The Manager of the Medical Staff Services provided the "On call Ophthalmology for the health care system" that showed: The on-call Ophthalmologist MD-A was on call on May 12, 2016 as the general ophthalmology.

Review of the on-call Ophthalmologist MD-A University of Miami " Criteria For Delineation Of Privileges, Ophthalmology Core Privileges" dated 05/4/2015 showed Ophthalmology Core Privileges are granted as a single entity for comprehensive examination, consultation, diagnosis and treatment of ocular muscles eyelids and orbits, including: retinal treatment

Review of the Verification Letters provided by the Manager of the Medical Staff on 3/22/2017. The letters from the Credentialing Office showed: The on-call Ophthalmologist (MD-A) has membership and clinical privileges under the Department of Ophthalmology at this hospital, Facility #4, and Facility #5 and is at good standing as of May 2016. The on-call Ophthalmologist MD-A end date of his clinical privileges was on July 2016.
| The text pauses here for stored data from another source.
(** The data length field of a frame, by position: the four characters
    after the header. *)
Definition frame_dataLength (h : station) (frame : string) : string :=
  substring (String.length (header h)) 4 frame.

(** Everything from the monitoring timer to the end of the frame. *)
Definition frame_body (h : station) (frame : string) : string :=
  substring (String.length (header h) + 4)
            (String.length frame - (String.length (header h) + 4)) frame.

Definition write_frame_D_100_2 : string :=
  "500000FFFF030010001000011400006400" +:+ "00A80200" +:+ "01020304".

(** A write of 32762 points with a payload of 65524 bytes: the body is
    65536 bytes long. *)
Definition writeData_65524 : slice := slice_of (replicate (Z.to_nat 65524) x00).

(** ** Decoded lengths *)

(** [s] decodes, without error, to [k] bytes. *)
Definition decodes_to (k : nat) (s : string) : Prop :=
  exists bs : list byte, decodes s bs /\ length bs = k.

(** The station identity fields have their documented widths. *)
Definition documented_widths (h : station) : Prop :=
  hex_text 2 (networkNum h) /\ hex_text 2 (pcNum h)
  /\ hex_text 4 (unitIONum h) /\ hex_text 2 (unitStationNum h).

(** ** Health check responses *)

(** The echo the health check looks for: the length header "0500" at
    [11:13) and the bytes of "ABCDE" at [13:18). *)
Definition echo : list byte := [x05; x00; x41; x42; x43; x44; x45].

(** The response passes the verification of [HealthCheck]. *)
Definition health_check_ok (resp : list byte) : Prop :=
  length resp = 18%nat
  /\ hex_of_bytes (byte_range 11 13 resp) = "0500"
  /\ byte_range 13 18 resp = [x41; x42; x43; x44; x45].

(** A liveness-check failure: an [errors.New] value of the health check. *)
Definition liveness_failure (e : error) : Prop :=
  exists detail : string,
    e = errors_New ("plc connect test is fail: return " +:+ detail).

(** A connection that accepts every request and answers [received]. *)
Definition answering (received : list byte) : TCPConn :=
  mkConn (fun _ => None) (fun _ => (received, None)).

Definition good_response : list byte :=
  [xd0; x00; x00; xff; xff; x03; x00; x09; x00; x00; x00] ++ echo.

(** The good response with its last byte changed from "E" to "F". *)
Definition bad_response : list byte := <[17%nat := x46]> good_response.

(** ** Requests and responses of the client *)

(** The same client on another connection. *)
Definition on_conn (c : client3E) (k : TCPConn) : client3E :=
  mkClient (tcpAddr c) (stn c) k.

(** The text fields of a 3E Response, in wire order. *)
Definition text_fields (r : Response) : string :=
  SubHeader r +:+ NetworkNum r +:+ PCNum r +:+ UnitIONum r +:+
  UnitStationNum r +:+ DataLen r +:+ EndCode r.

(** The bytes of a health check request after the station identity. *)
Definition health_request_tail : list byte :=
  [x0d; x00; x10; x00; x19; x06; x00; x00] ++ echo.

(** [s] decodes, without error, to [k] bytes followed by [tail]. *)
Definition decodes_before (k : nat) (s : string) (tail : list byte) : Prop :=
  exists bs : list byte, length bs = k /\ decodes s (bs ++ tail).

(** The outcome of sending [payload] and reading into a buffer of [size]
    bytes: an error of the connection is returned as it is; otherwise
    the received bytes, cut to the buffer, are returned with no error. *)
Definition exchange (c : client3E) (payload : list byte) (size : nat)
    (result : Go bytes_result) : Prop :=
  match conn_Write (conn c) payload with
  | Some e => result = Return (nil_slice, Some (net_Error e))
  | None =>
      match conn_Read (conn c) size with
      | (_, Some e) => result = Return (nil_slice, Some (net_Error e))
      | (received, None) =>
          exists resp : slice,
            result = Return (resp, None)
            /\ elems resp = take size received
            /\ cap resp = Z.of_nat size
      end
  end.

(** A connection that refuses every request. *)
Definition refusing (msg : string) : TCPConn :=
  mkConn (fun _ => Some msg) (fun _ => ([], None)).

(** A station whose network number is not hex text. *)
Definition station_bad_hex : station := mkStation "0G" "FF" "FF03" "00".

(** * Properties *)

(** ** A first example *)

Example BuildReadRequest_D_100_1 :
  BuildReadRequest NewLocalStation "D" 100 1
  = Return "500000FFFF03000C00100001040000640000A80100".
Proof. vm_compute. reflexivity. Qed.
Review of the Medical Staff credentials and privileges with the Manager of the Medical Staff on 3/21/2017 showed that On call Ophthalmologist MD-A is no longer part of the medical staff. It was noted during the review that MD-A is an active medical staff under the Department of Ophthalmology on 5/12/2016 and did not have privilege for subspecialty in retina / vitreous surgery.

Interview of the Chief of Ophthalmology at 2:27 PM on 3/21/2017 described his role and stated worked approximately 6 years on the position. He stated he is familiar with the practice performance of the ophthalmology of staff. He does not recall retina specialist performing a procedure to the retina. A detached retina can be detected by an ophthalmologist and can be identified, but the repair be done only by the retina specialist. He recalls on-call Ophthalmologist MD-A as previous a medical staff and credentialed as ophthalmology, but at Facility#4 is a glaucoma fellow. Glaucoma fellow cannot do retina surgery. He can perform comprehensive ophthalmology evaluation and diagnose, but cannot treat retinal detachment.
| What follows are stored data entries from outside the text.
(** The body of [for keyword in keywords], up to the rows it appends. *)
Definition keyword_step (session : ClientSession) (fetch_ai_mode : bool)
    (keyword : string) : list event * result (list Row) :=
  let fetched := fetch_serp_data session keyword in
  let serp_response := snd (snd fetched) in
  if truthy serp_response then
    match extract_ai_overview_rows serp_response keyword with
    | Raise e => (fst fetched, Raise e)
    | Ok ai_overview_rows =>
        match extract_organic_rows serp_response keyword with
        | Raise e => (fst fetched, Raise e)
        | Ok organic_rows =>
            if fetch_ai_mode then
              let fetched' := fetch_ai_mode_data session keyword in
              let ai_mode_response := snd (snd fetched') in
              if truthy ai_mode_response then
                match extract_ai_mode_rows ai_mode_response keyword with
                | Raise e => (fst fetched ++ fst fetched', Raise e)
                | Ok ai_mode_rows =>
                    (fst fetched ++ fst fetched',
                     Ok ((ai_overview_rows ++ organic_rows) ++ ai_mode_rows))
                end
              else
                (fst fetched ++ fst fetched',
                 Ok (ai_overview_rows ++ organic_rows))
            else (fst fetched, Ok (ai_overview_rows ++ organic_rows))
        end
    end
  else (fst fetched, Ok []).

(** [for keyword in keywords], from position [i] of the list, with [n] its
    full length and [completed] the counter. *)
Fixpoint keywords_loop (net : nat -> ClientSession) (fetch_ai_mode : bool)
    (n : Z) (keywords : list string) (i : nat) (completed : Z)
  : list app_event * result (list Row) :=
  match keywords with
  | [] => ([], Ok [])
  | keyword :: rest =>
      match keyword_step (net i) fetch_ai_mode keyword with
      | (evs, Raise e) => (map Net evs, Raise e)
      | (evs, Ok rows) =>
          let completed := completed + 1 in
          let called :=
            Progress (PrimFloat.div (float_of_int completed) (float_of_int n))
                     ("Processing: " ++ keyword)%string in
          let '(evs', r) :=
            keywords_loop net fetch_ai_mode n rest (S i) completed in
          (map Net evs ++ called :: evs',
           match r with
           | Ok all_rows => Ok (rows ++ all_rows)
           | Raise e => Raise e
           end)
      end
  end.

Definition process_keywords_async (keywords : list string)
    (net : nat -> ClientSession) (fetch_ai_mode : bool)
  : list app_event * result (list Row) :=
  keywords_loop net fetch_ai_mode (length_Z keywords) keywords 0 0.

Definition net_events (evs : list app_event) : list event :=
  flat_map (fun a => match a with Net e => [e] | Progress _ _ => [] end) evs.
Review of the "Medical Staff Roster' as of May 2016, showed over 50 ophthalmologist on staff.


Review of the "EMTALA Policy" Effective 6/2016 states: A receiving hospital with specialized capabilities or facilities that are not available at the transferring hospital (including, but limited to burn units, shock-trauma units, neonatal intensive care units or with respect to rural areas, regional referral centers) must accept an appropriate transfer of an individual with an EMC (Emergency Medical Condition) who requires specialized capabilities or facilities if the hospital has the capacity to treat the individual.

The "EMTALA Policy" also states the CEO must designate in writing the position of the hospital representative who is authorized along with the Emergency physician to accept or deny transfers of individuals with (EMC's) Emergency Medical Conditions from other facilities. On page 5 of 16, #3, Authority to Accept a Transfer: The Emergency Physician and the CEO or designee, such as the AOC (Administrator On Call) are the ONLY individuals authorized to accept or refuse the transfer of an individual from another facility on behalf of the receiving hospital. The policy further states at the Emergency Physician's request, the transfer center must facilitate a discussion between the Emergency Physician and the on-call physician of the receiving facility. The on call physician does not have the authority to refuse an appropriate transfer on behalf of the facility. The facility failed to follow their own policy when the transferring hospital requested an appropriate transfer for SP#1 on 05/12/2016.